[Stored data]
────────────────────────────────────────
Lemma finalize_dof_resolved deps n st dof :
  n <= INT_MAX -> 0 <= dof < n ->
  resolved deps n st ->
  resolved deps n (finalize_dof deps st dof) /\
  (finalize_dof deps st dof = st /\
   (array_get false (res_finalized st) dof = false ->
    DofFinalizable dof (res_finalized st) deps = false)
   \/
   res_finished (finalize_dof deps st dof) = false /\
   res_n_finalized (finalize_dof deps st dof) = res_n_finalized st + 1).
Proof.
  intros Hmax Hdof (Hlenf & Hlenp & Hcount & Hrows & Htrue).
  rewrite finalize_dof_unfold.
  destruct (array_get false (res_finalized st) dof) eqn:Hfin; simpl.
  { split; [repeat split; assumption || apply Hrows; assumption |].
    left. split; [reflexivity | discriminate]. }
  destruct (DofFinalizable dof (res_finalized st) deps) eqn:Hable; simpl.
  2: { split; [repeat split; assumption || apply Hrows; assumption | auto]. }
  assert (Hcnt : count_finalized (array_set (res_finalized st) dof true)
                 = count_finalized (res_finalized st) + 1)
    by (apply count_finalized_set; [lia | assumption]).
  pose proof (count_finalized_bound (array_set (res_finalized st) dof true))
    as Hbound.
  rewrite array_set_length in Hbound.
  assert (Hadd : int_add (res_n_finalized st) 1 = res_n_finalized st + 1).
  { unfold int_add. apply int_wrap_id.
    unfold int_range, INT_MIN, INT_MAX in *. lia. }
  split; [| right; split; [reflexivity | exact Hadd]].
  unfold resolved. simpl.
  rewrite array_set_length, combine_masters_length.
  split; [assumption |]. split; [assumption |].
  split; [rewrite Hadd, Hcount, Hcnt; reflexivity |]. split.
  - intros k Hk. destruct (Z.eq_dec dof k) as [<- | Hne].
    + rewrite array_get_set_eq by lia. split; [intros _ | reflexivity].
      destruct (SpGetRow deps dof) as [| [c a] dep_row] eqn:Hrow.
      { rewrite (Htrue dof Hdof Hrow) in Hfin. discriminate. }
      apply combine_masters_nonempty; [lia |].
      unfold DofFinalizable in Hable. rewrite Hrow in Hable. simpl in Hable.
      apply andb_true_iff in Hable as [Hc _].
      apply Hrows; [| assumption].
      apply array_get_range_true in Hc. lia.
    + rewrite array_get_set_ne, combine_masters_row_ne by assumption.
      apply Hrows, Hk.
  - intros k Hk Hempty. destruct (Z.eq_dec dof k) as [<- | Hne].
    + apply array_get_set_eq. lia.
    + rewrite array_get_set_ne by assumption. apply Htrue; assumption.
Qed.

(** No DOF that is still unmarked can be finalized. *)
Definition at_fixed_point (deps : SparseMatrix) (n : Z) (st : Resolution)
  : Prop :=
  forall dof, 0 <= dof < n ->
    array_get false (res_finalized st) dof = false ->
    DofFinalizable dof (res_finalized st) deps = false.

(** One pass either changes nothing and reports [finished], or marks at
    least one more DOF and asks for another pass. *)
Lemma finalize_pass_spec deps n st :
  0 <= n <= INT_MAX ->
  resolved deps n st ->
  resolved deps n (finalize_pass deps n st) /\
  (res_finished (finalize_pass deps n st) = true /\
   res_cP (finalize_pass deps n st) = res_cP st /\
   res_finalized (finalize_pass deps n st) = res_finalized st /\
   res_n_finalized (finalize_pass deps n st) = res_n_finalized st /\
   at_fixed_point deps n st
   \/
   res_finished (finalize_pass deps n st) = false /\
   res_n_finalized st < res_n_finalized (finalize_pass deps n st)).
Proof.
  intros Hn Hres. unfold finalize_pass.
  set (st0 := {| res_cP := res_cP st; res_finalized := res_finalized st;
                 res_n_finalized := res_n_finalized st;
                 res_finished := true |}).
  cut ((fun k acc =>
              resolved deps n acc /\
              (res_finished acc = true /\ acc = st0 /\
               (forall dof, 0 <= dof < k ->
                  array_get false (res_finalized st) dof = false ->
                  DofFinalizable dof (res_finalized st) deps = false)
               \/
               res_finished acc = false /\
               res_n_finalized st < res_n_finalized acc))
         n (fold_left (finalize_dof deps) (seqZ 0 n) st0)).
  { simpl. intros [Hres' [(Hf & -> & Hall) | Hcase]]; auto.
    split; [assumption |]. left. repeat split. exact Hall. }
  apply fold_left_seqZ_ind.
  - lia.
  - simpl. split; [exact Hres |]. left. split; [reflexivity |].
    split; [reflexivity |]. intros dof Hdof. lia.
  - intros k acc Hk [Hacc Hcase].
    destruct (finalize_dof_resolved deps n acc k) as [Hres' Hstep];
      [lia | lia | assumption |].
    split; [exact Hres' |].
    destruct Hstep as [[Hsame Hnot] | [Hfin Hcnt]].
    + rewrite Hsame. destruct Hcase as [(Hf & Heq & Hall) | Hcase]; [| auto].
      left. split; [assumption |]. split; [assumption |].
      intros dof Hdof. destruct (Z.eq_dec dof k) as [-> | Hne].
      * rewrite Heq in Hnot. exact Hnot.
      * apply Hall. lia.
    + right. split; [assumption |]. rewrite Hcnt.
      destruct Hcase as [(_ & -> & _) | [_ Hlt]]; simpl; lia.
Qed.

Lemma resolved_counter_bound deps n st :
  resolved deps n st -> 0 <= res_n_finalized st <= n.
Proof.
  intros (Hlenf & _ & Hcount & _).
  pose proof (count_finalized_bound (res_finalized st)). lia.
Qed.

Lemma finalize_loop_mono deps n fuel : forall st r fuel',
  finalize_loop fuel deps n st = Some r -> (fuel <= fuel')%nat ->
  finalize_loop fuel' deps n st = Some r.
Proof.
  induction fuel as [| fuel IH]; intros st r fuel' Hrun Hle; [discriminate |].
  destruct fuel' as [| fuel']; [lia |]. simpl in *.
  destruct (res_finished (finalize_pass deps n st)); [assumption |].
  apply IH; [assumption | lia].
Qed.

Lemma finalize_loop_terminates deps n :
  0 <= n <= INT_MAX ->
  forall fuel st,
    resolved deps n st ->
    n - res_n_finalized st < Z.of_nat fuel ->
    exists st',
      finalize_loop fuel deps n st = Some st' /\
      resolved deps n st' /\ res_finished st' = true /\
      at_fixed_point deps n st'.
Proof.
  intros Hn. induction fuel as [| fuel IH]; intros st Hres Hfuel.
  - pose proof (resolved_counter_bound deps n st Hres). lia.
  - simpl. destruct (finalize_pass_spec deps n st Hn Hres) as [Hres' Hcase].
    destruct Hcase as [(Hfin & _ & Hsame & _ & Hfix) | [Hfin Hlt]].
    + rewrite Hfin. eexists. split; [reflexivity |].
      split; [assumption |]. split; [assumption |].
      unfold at_fixed_point in *. rewrite Hsame. exact Hfix.
    + rewrite Hfin. apply IH; [assumption | lia].
Qed.

(** *** The state in which the loop starts *)

(** The number of DOFs below [k] whose dependency row is empty. *)
Definition empty_rows (deps : SparseMatrix) (k : Z) : Z :=
  Z.of_nat (length (filter (fun i => SpGetRow deps i = []) (seqZ 0 k))).

Lemma SpRowSize_zero deps i : SpRowSize deps i = 0 <-> SpGetRow deps i = [].
Proof.
  unfold SpRowSize. destruct (SpGetRow deps i); simpl; split;
    intros H; try reflexivity; try discriminate; lia.
Qed.

Lemma seqZ_snoc k : 0 <= k -> seqZ 0 (k + 1) = seqZ 0 k ++ [k].
Proof.
  intros Hk. rewrite seqZ_app by lia. f_equal.
Qed.

Lemma empty_rows_succ deps k :
  0 <= k ->
  empty_rows deps (k + 1) =
  empty_rows deps k + (if SpRowSize deps k =? 0 then 1 else 0).
Proof.
  intros Hk. unfold empty_rows. rewrite seqZ_snoc, filter_app, length_app by lia.
  rewrite filter_cons, filter_nil.
  destruct (decide (SpGetRow deps k = [])) as [He | Hne];
    destruct (Z.eqb_spec (SpRowSize deps k) 0) as [H0 | Hn0];
    rewrite SpRowSize_zero in *; simpl; try lia; contradiction.
Qed.

Lemma empty_rows_bound deps k : 0 <= k -> 0 <= empty_rows deps k <= k.
Proof.
  intros Hk. unfold empty_rows.
  pose proof (length_filter (fun i => SpGetRow deps i = []) (seqZ 0 k)) as Hle.
  rewrite length_seqZ in Hle. lia.
Qed.

Lemma count_true_dofs_spec deps n :
  0 <= n <= INT_MAX -> count_true_dofs deps n = empty_rows deps n.
Proof.
  intros Hn. unfold count_true_dofs.
  apply (fold_left_seqZ_ind
           (fun c i => if SpRowSize deps i =? 0 then int_add c 1 else c)
           (fun k c => c = empty_rows deps k)).
  - lia.
  - reflexivity.
  - intros k c Hk ->. rewrite empty_rows_succ by lia.
    pose proof (empty_rows_bound deps k).
    destruct (SpRowSize deps k =? 0); [| lia].
    unfold int_add. apply int_wrap_id.
    unfold int_range, INT_MIN, INT_MAX in *. lia.
Qed.

Lemma count_finalized_replicate_false m :
  count_finalized (replicate m false) = 0.
Proof.
  unfold count_finalized. induction m as [| m IH]; [reflexivity |].
  simpl. rewrite filter_cons_False by discriminate. exact IH.
Qed.

Lemma array_get_replicate {A} (d x : A) m i :
  array_get d (replicate m d) i = d.
Proof.
  unfold array_get. destruct (0 <=? i); [| reflexivity].
  generalize (Z.to_nat i) as k. induction m as [| m IH]; intros [| k]; simpl;
    try reflexivity. apply IH.
Qed.

Lemma init_true_dofs_spec variable_order deps sped n n_true_dofs :
  0 <= n <= INT_MAX ->
  let td := init_true_dofs variable_order deps sped n n_true_dofs in
  Z.of_nat (length (td_finalized td)) = n /\
  Z.of_nat (length (td_cP td)) = n /\
  count_finalized (td_finalized td) = empty_rows deps n /\
  (forall dof, 0 <= dof < n ->
     (array_get false (td_finalized td) dof = true <-> SpGetRow deps dof = [])) /\
  (forall dof, 0 <= dof < n ->
     (SpGetRow (td_cP td) dof <> [] <-> SpGetRow deps dof = [])).
Proof.
  intros Hn. simpl. unfold init_true_dofs.
  cut ((fun k td =>
          Z.of_nat (length (td_finalized td)) = n /\
          Z.of_nat (length (td_cP td)) = n /\
          count_finalized (td_finalized td) = empty_rows deps k /\
          (forall dof, 0 <= dof < n ->
             (array_get false (td_finalized td) dof = true
              <-> dof < k /\ SpGetRow deps dof = [])) /\
          (forall dof, 0 <= dof < n ->
             (SpGetRow (td_cP td) dof <> []
              <-> dof < k /\ SpGetRow deps dof = [])))
         n (fold_left (init_true_dof deps sped) (seqZ 0 n)
              {| td_cP := SpEmpty n;
                 td_cR_J := replicate (Z.to_nat n_true_dofs) 0;
                 td_cQ := if variable_order
                          then Some (SpEmpty n_true_dofs) else None;
                 td_finalized := replicate (Z.to_nat n) false;
                 td_true_dof := 0 |})).
  { simpl. intros (H1 & H2 & H3 & H4 & H5).
    split; [assumption |]. split; [assumption |]. split; [assumption |].
    split; intros dof Hdof.
    - rewrite H4 by assumption. split; [tauto | intros; split; [lia | assumption]].
    - rewrite H5 by assumption. split; [tauto | intros; split; [lia | assumption]]. }
  apply fold_left_seqZ_ind; [lia | |].
  - simpl. unfold SpEmpty. rewrite !length_replicate.
    split; [lia |]. split; [lia |].
    split; [apply count_finalized_replicate_false |]. split.
    + intros dof Hdof. rewrite array_get_replicate by exact false.
      split; [discriminate | lia].
    + intros dof Hdof. unfold SpGetRow.
      rewrite array_get_replicate by exact []. split; [congruence | lia].
  - intros k td Hk (Hlenf & Hlenp & Hcnt & Hfin & Hrows).
    unfold init_true_dof. rewrite empty_rows_succ by lia.
    destruct (Z.eqb_spec (SpRowSize deps k) 0) as [H0 | Hn0]; simpl.
    + apply SpRowSize_zero in H0.
      rewrite array_set_length, SpAdd_length.
      split; [assumption |]. split; [assumption |]. split.
      { rewrite count_finalized_set; [lia | lia |].
        destruct (array_get false (td_finalized td) k) eqn:Hget;
          [| reflexivity].
        apply Hfin in Hget; lia. }
      split.
      * intros dof Hdof. destruct (Z.eq_dec k dof) as [<- | Hne].
        -- rewrite array_get_set_eq by lia. split; [intros _; split; [lia | assumption] | reflexivity].
        -- rewrite array_get_set_ne by assumption. rewrite Hfin by assumption.
           split; intros [? ?]; split; try assumption; lia.
      * intros dof Hdof. destruct (Z.eq_dec k dof) as [<- | Hne].
        -- rewrite SpAdd_row_eq by lia.
           split; [intros _; split; [lia | assumption] |].
           intros _. apply row_add_nonempty.
        -- rewrite SpAdd_row_ne by assumption. rewrite Hrows by assumption.
           split; intros [? ?]; split; try assumption; lia.
    + rewrite SpRowSize_zero in Hn0.
      split; [assumption |]. split; [assumption |]. split; [lia |]. split.
      * intros dof Hdof. rewrite Hfin by assumption.
        split; intros [? ?]; split; try assumption; try lia.
        destruct (Z.eq_dec dof k) as [-> | ?]; [contradiction | lia].
      * intros dof Hdof. rewrite Hrows by assumption.
        split; intros [? ?]; split; try assumption; try lia.
        destruct (Z.eq_dec dof k) as [-> | ?]; [contradiction | lia].
Qed.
────────────────────────────────────────
_Problem statement:_
Wherever the string "exact" appears in the records above, copy the line it sits in.

_Result of the exercise:_
  split; [| right; split; [reflexivity | exact Hadd]].
    split; [assumption |]. left. repeat split. exact Hall. }
  - simpl. split; [exact Hres |]. left. split; [reflexivity |].
    split; [exact Hres' |].
      * rewrite Heq in Hnot. exact Hnot.
      unfold at_fixed_point in *. rewrite Hsame. exact Hfix.
  simpl. rewrite filter_cons_False by discriminate. exact IH.
    + intros dof Hdof. rewrite array_get_replicate by exact false.
      rewrite array_get_replicate by exact []. split; [congruence | lia].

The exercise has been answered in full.